Réédition d'un livre paru en 1990 des souvenirs de Nathan Milstein, mis en forme, sans qu'il soit précisé dans quelle mesure, par le très contesté Solomon Volkov à qui l'on doit un témoignage sur Chostachovitch qui suscita une intense polémique.
Soyons clair d'emblée : ce livre n'apprend rien sur l'art de Milstein. Il retrace la vie et la carrière du musicien russe, de ses débuts à Odessa à sa gloire après l'émigration, survenue en même temps que celle de son grand partenaire de concerts, Vladimir Horowitz. On y côtoie tous les grands musiciens avec lesquels Milstein a travaillé, compositeurs essentiellement russes mais pas uniquement (Ysaÿe y tient une part de choix).
Les jugements du violoniste, admirateur inconditionnel de Rachmaninov (dont il semble pourtant négliger curieusement les rares œuvres écrites pour le violon comme les morceaux opus 6 ou les deux trios), très critique vis à vis de la personnalité de Stravinsky, voire injuste vis à vis de Prokofiev, dont il juge toutes les partitions écrites après le retour en Russie sans valeur (Roméo et Juliette, les trois dernières symphonies ou les sonates de guerre pour piano sans valeur ?) sont souvent à l'emporte-pièce.
Farouchement anti-communiste, Milstein manifeste en revanche une réelle indulgence pour le régime hitlérien et les musiciens allemands qui ont rejoint le parti nazi, comme Karajan, faisant un parallèle avec Oistrakh et Kogan qui avaient eux-mêmes rejoint le parti communiste sous Staline.

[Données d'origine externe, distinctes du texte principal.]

Definition ref_env : env :=
  {| json_loads := RefCodec.loads;
     json_dumps := fun _ => RefCodec.dumps;
     zip_open := ref_zip_open;
     http := ref_http;
     home := ["Users"; "me"];
     tempdir := ["Temp"];
     tmp_name := "tmp8k2x" |}.

Definition dir_of (entries : list (string * node)) : node :=
  Dir (list_to_map entries).

(** A disk with the application installed, [inside] being the content of
    its directory, and an empty temporary directory. *)
Definition installed (inside : list (string * node)) : node :=
  dir_of
    [("Users",
      dir_of [("me",
        dir_of [("AppData",
          dir_of [("Roaming",
            dir_of [(".minecraft",
              dir_of [("labymod-neo", dir_of inside)])])])])]);
     ("Temp", dir_of [])].

Definition fresh_install : world := World (installed []) [].

Definition with_modpacks (files : list (string * node)) : world :=
  World (installed [("modpacks", dir_of files)]) [].

Definition empty_disk : world := World (dir_of []) [].

Definition registered_doc : json :=
  fresh_document modpack_key (record_of modpack_name mod_loader version).

(** A run that gets as far as the first download. *)
Definition demo_temp : path := ["Temp"; "tmp8k2x"].




(** A source with two jars, a text file, a file with the suffix in upper
    case and a nested jar; and the same source next to a destination that
    already holds one of the names. *)
Definition demo_source : gmap string node :=
  list_to_map
    [("a.jar", File "A"); ("b.jar", File "B"); ("notes.txt", File "N");
     ("UPPER.JAR", File "U"); ("lib", dir_of [("c.jar", File "C")])].


Definition demo_clash : world :=
  World (dir_of [("in", Dir demo_source);
                 ("out", dir_of [("a.jar", File "old")])]) [].

(** A destination behind a regular file, and a destination inside a
    directory of the source whose name ends in [.jar]. *)
Definition demo_blocked : world :=
  World (dir_of [("in", Dir demo_source); ("out", File "in the way")]) [].

Definition demo_nested : world :=
  World (dir_of [("in", dir_of [("pack.jar", dir_of [])])]) [].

Il n'hésite pas à soutenir qu'un bon orchestre pourrait très bien jouer sans chef, profession qu'il tient en peu d'estime, à l'exception de rares chefs comme Furtwängler. Il est vrai que, Rachmaninov et Balanchine exceptés, il ne témoigne guère de sympathie pour les grandes personnalités artistiques qu'il a côtoyées.
Paradoxe, Milstein qui fut l'un des plus grands violonistes de son siècle, un interprète de Bach notamment absolument majeur, ne ressort pas vraiment grandi d'un tel livre. On s'étonne aussi de son peu d'intérêt pour le violon en tant qu'instrument, et de sa relative indifférence pour la lutherie. Enfin, de nombreuses fautes de nom ou de traduction auraient pu être évitées par une relecture attentive (Roger Desormier au lieu de Desormières, les quatre dernières chansons de Strauss, etc.).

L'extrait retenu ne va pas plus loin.